Using the notebooks requires a couple of preliminary steps:
Inside the REPL of Julia (do steps 1 to 6 just once):
Pkg.clone("https://github.com/goedman/NMfE.jl")
and on e.g. OSX, to enable the notebooks:
ENV("PYTHON") = ""
Pkg.add("Gadfly")
Still inside the REPL:
using IJulia
@async notebook()
This should start a browser and the Jupyter/Julia notebook interface.
Some more info can be found at https://github.com/stevengj/julia-mit.
The approach taken in the NMfE.jl package is to provide 2 versions of most programs described in the NMfE book.

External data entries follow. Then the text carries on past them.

(** The closure [deliver]. *)
Definition deliver (id : nat) : R unit :=
  r ← get;
  x ← index (r_sends r) id;
  let m := sd_message x in
  node ← index (r_nodes r) (sd_to x);
  match node with
  | None => mret tt
  | Some ref =>
    if blocked r (sd_from x) (sd_to x) then mret tt
    else
      record_ "MESSAGE_DELIVERED" (m_From m) (message_detail m) ;;
      answer ← match m_Vote m return R (VoteResponse * AppendResponse * option error) with
               | Some req => '(v, err) ← on_node ref (RequestVote req); mret (v, zeroAppend, err)
               | None =>
                 req ← lift (m_Append m);
                 '(a, err) ← on_node ref (AppendEntries req); mret (zeroVote, a, err)
               end;
      let '(v, a, err) := answer in
      lost ← draw 100;
      if lost <? r_drop r then mret tt
      else d ← delayMS; schedule (r_now r + d) "response" (AResponse id v a err)
  end.

Definition respond (id : nat) (v : VoteResponse) (a : AppendResponse) (err : option error) : R unit :=
  r ← get;
  x ← index (r_sends r) id;
  if blocked r (sd_to x) (sd_from x) then mret tt else finish id v a err.

Definition send (from to : nat) (source : nat) (m : Message) : R unit :=
  r ← get;
  let id := length (r_sends r) in
  modify (rset_sends (r_sends r ++ [mkSending from to source m false])) ;;
  schedule (r_now r + 300) "rpc-timeout" (ARpcTimeout id) ;;
  dropped ← (if blocked r from to then mret true else x ← draw 100; mret (x <? r_drop r));
  if (dropped : bool) then record_ "MESSAGE_DROPPED" (m_From m) (message_detail m)
  else
    d ← delayMS;
    schedule (r_now r + d) "message" (ADeliver id) ;;
    x ← draw 100;
    if x <? DuplicatePercent (r_s r)
    then d ← delayMS; schedule (r_now r + d) "duplicate-message" (ADeliver id)
    else mret tt.

(** The last peer with an identifier. *)
Fixpoint find_peer (peers : list Peer) (id : string) (j : nat) (to : option nat) : option nat :=
  match peers with
  | [] => to
  | p :: peers' => find_peer peers' id (S j) (if bool_decide (p_ID p = id) then Some j else to)
  end.

Definition drain : R unit :=
  r ← get;
  for_each (λ i,
    r ← get; node ← index (r_nodes r) i;
    match node with
    | None => mret tt
    | Some ref =>
      ms ← on_node ref DrainMessages;
      for_each (λ m,
        r ← get;
        match find_peer (r_peers r) (m_To m) 0 None with
        | Some to => send i to ref m
        | None => mret tt
        end) ms
    end) (seq 0 (length (r_nodes r))).

(** ** The checks after every event *)

Definition monotonicity_error : error := ErrNew "commit/apply monotonicity violated".
Definition votes_error : error := ErrNew "two votes in one term".
Definition leaders_error : error := ErrNew "two leaders in one term".
Definition matching_error : error := ErrNew "log matching violated".
Definition prefix_error : error := ErrNew "committed prefix changed".
Definition completeness_error (index : N) (id : string) : error :=
  ErrNew ("future leader lost committed prefix at index " +:+ pretty index +:+ " on " +:+ id).

Definition violation (e : error) : R bool := fail_with e ;; mret false.

(** Whether a map of texts holds something other than [x] at [k]. *)
Definition differs `{Countable K} (m : gmap K string) (k : K) (x : string) : bool :=
  let old := default "" (m !! k) in
  negb (bool_decide (old = "")) && negb (bool_decide (old = x)).

Fixpoint check_log (s : Status) (es : list Entry) (prefix : string) : R bool :=
  match es with
  | [] => mret true
  | entry :: es' =>
    let h := EntryHash entry in
    let prefix := chain prefix h in
    let key := pretty (e_Index entry) +:+ "/" +:+ pretty (e_Term entry) in
    r ← get;
    if differs (r_logMatching r) key prefix then violation matching_error
    else
    modify (rset_logMatching (<[key := prefix]> (r_logMatching r))) ;;
    if (e_Index entry <=? sx_CommitIndex s)%N then
      if differs (r_committed r) (e_Index entry) h then violation prefix_error
      else
        modify (rset_committed (<[e_Index entry := h]> (r_committed r))) ;;
        (if bool_decide (r_committedTerms r !! e_Index entry = None)
         then modify (rset_committedTerms (<[e_Index entry := sx_Term s]> (r_committedTerms r)))
         else mret tt) ;;
        check_log s es' prefix
    else check_log s es' prefix
  end.

(** Whether a leader's log lacks an entry committed by its term, and the first that
    it lacks. *)
Definition lost (r : runner) (a : Audit) (index : N) (h : string) : bool :=
  (default 0%N (r_committedTerms r !! index) <=? sx_Term (au_Status a))%N &&
  match slice_get (au_Log a) index with
  | None => true
  | Some e => negb (bool_decide (EntryHash e = h))
  end.

Definition lost_prefix (r : runner) (a : Audit) : option N :=
  fst <$> List.find (λ '(index, h), lost r a index h) (range string (r_committed r)).

Definition check_event (i : nat) (e : Event) : R unit :=
  modify (λ r, rset_eventCursor (<[i := ev_ID e]> (r_eventCursor r)) r) ;;
  record_ (ev_Type e) (ev_NodeID e)
    (pretty (ev_Term e) +:+ "/" +:+ pretty (ev_Index e) +:+ "/" +:+ ev_Peer e +:+ "/" +:+ ev_MessageID e).

Definition vote_key (s : Status) : string := sx_NodeID s +:+ "/" +:+ pretty (sx_Term s).

Definition is_leader (s : Status) : bool := bool_decide (sx_Role s = "leader").

Definition check_node (i : nat) : R bool :=
  r ← get;
  node ← index (r_nodes r) i;
  match node with
  | None => mret true
  | Some ref =>
    a ← node_audit ref;
    let s := au_Status a in
    x ← index (r_heap r) ref;
    cursor ← index (r_eventCursor r) i;
    for_each (check_event i) (After cursor (n_events x.2)) ;;
    pc ← index (r_previousCommit r) i;
    pa ← index (r_previousApplied r) i;
    if (sx_CommitIndex s <? pc)%N || (sx_LastApplied s <? pa)%N ||
       (sx_CommitIndex s <? sx_LastApplied s)%N
    then violation monotonicity_error
    else
    modify (λ r, rset_previousCommit (<[i := sx_CommitIndex s]> (r_previousCommit r)) r) ;;
    modify (λ r, rset_previousApplied (<[i := sx_LastApplied s]> (r_previousApplied r)) r) ;;
    if negb (bool_decide (au_Vote a = "")) && differs (r_votes r) (vote_key s) (au_Vote a)
    then violation votes_error
    else
    (if bool_decide (au_Vote a = "") then mret tt
     else modify (λ r, rset_votes (<[vote_key s := au_Vote a]> (r_votes r)) r)) ;;
    if is_leader s && differs (r_leaders r) (sx_Term s) (sx_NodeID s)
    then violation leaders_error
    else
    (if is_leader s then modify (λ r, rset_leaders (<[sx_Term s := sx_NodeID s]> (r_leaders r)) r)
     else mret tt) ;;
    es ← lift (slice_from (au_Log a) 1);
    ok ← check_log s es "";
    if negb ok then mret false
    else
    r ← get;
    match (if is_leader s then lost_prefix r a else None) with
    | Some index => violation (completeness_error index (sx_NodeID s))
    | None => mret true
    end
  end.

Definition check : R unit :=
  r ← get; _ ← until_false check_node (seq 0 (length (r_nodes r))); mret tt.

(** The digest and the applied index of the first node, once it is seen. *)
Fixpoint converged_from (nodes : list (option nat)) (first : option (string * N)) : R bool :=
  match nodes with
  | [] => mret true
  | None :: _ => mret false
  | Some ref :: nodes' =>
    a ← node_audit ref;
    let s := au_Status a in
    if negb (sx_Healthy s) || negb (sx_CommitIndex s =? sx_LastLogIndex s)%N then mret false
    else
    match first with
    | None => converged_from nodes' (Some (au_StateHash a, sx_LastApplied s))
    | Some (digest, index) =>
      if negb (bool_decide (digest = au_StateHash a)) || negb (index =? sx_LastApplied s)%N
      then mret false else converged_from nodes' first
    end
  end.

Definition converged : R bool := r ← get; converged_from (r_nodes r) None.

(** ** The run *)

Definition recover_node (i : nat) : R unit :=
  r ← get;
  node ← index (r_nodes r) i;
  set_failure i "" ;;
  match node with
  | None => start i
  | Some ref =>
    s ← node_status ref;
    let wasPaused := sx_Paused s in
    (if wasPaused then on_node ref (SetPaused false) else mret tt) ;;
    s ← node_status ref;
    if negb (sx_Healthy s) then start i
    else if wasPaused then mret tt else on_node ref (SetPaused false)
  end.

Definition recover_all : R unit :=
  modify (rset_isolated ∅) ;; modify (rset_drop 0) ;; modify (rset_delay 5) ;;
  r ← get;
  for_each recover_node (seq 0 (length (r_nodes r))) ;;
  record_ "HEAL_ALL" "" "".

Definition tick_op (op : nat) : R unit :=
  r ← get;
  o ← index (r_ops r) op;
  if negb (op_done o) && bool_decide (op_ticket o = None) && (op_retryAt o <=? r_now r) &&
     (800 <=? r_now r)
  then try op else mret tt.

Definition tick : R unit :=
  r ← get;
  for_each (λ i,
    r ← get; node ← index (r_nodes r) i;
    match node with Some ref => on_node ref Tick | None => mret tt end) (seq 0 (length (r_nodes r))) ;;
  r ← get;
  for_each tick_op (seq 0 (length (r_ops r))) ;;
  r ← get;
  schedule (r_now r + 50) "tick" ATick.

The first version is named p_xx_yy_for.jl
and is pretty much a direct translation of the Fortran program (i.e. $\mathbf{Program}$ $\mathbf{xx.yy}$) in the book.
Often, at the end of the ..._for.jl
program, a Julia solution is shown and the results are compared using an @assert statement.
If deemed useful a 'pure' Julia version is also available, labeled p_xx_yy.jl
.
Some of the Fortran functions that come with the book are contained in a separate library (nm_lib). Equivalent Julia functions are provided in the /src directory of the NMfE Julia package NMfE.jl.
The Fortran programs that come with both books use the Skyline format to store sparse matrices. My intention is to use the Julia sparse matrices in all versions. I do provide a few conversion functions such as fromSkyline()
.
In [26]:
using NMfE, IterativeSolvers
For an equation like:
$[\mathbf{A}]\{\mathbf{x}\}=\{\mathbf{b}\}$
we will provide $[\mathbf{A}]$ and intial values for $\{\mathbf{x_0}\}$:
In [27]:
A = [10. 5. 6.; 5. 20. 4.; 6. 4. 30.]
Out[27]:
Initial guess for $\{\mathbf{x}\}$:
In [28]:
x0 = [1., 1., 1.];
A ';' at the end of the last line in a cell suppresses the output.
In [29]:
tol = 1.0e-5
limit = 100;
In [30]:
(iters, eigval, eigvec) = nmex(A, x0; tol=tol, limit=limit, show=4);
In [31]:
println("No of iters: $iters")
println("Largest eigen value: $eigval")
println("Corresponding eigen vector: $eigvec")
Julia has the built-in function eig():
In [32]:
?eig
Out[32]:
In [33]:
jeigval, jeigvec = eig(A)
Out[33]:
No response to the '@assert ...' macro means 'true':
In [34]:
@assert round(maximum(jeigval), 3) == round(eigval, 3)
In [35]:
@assert round(maximum(jeigval), 4) == round(eigval, 4)
The values agree up to the 4th decimal.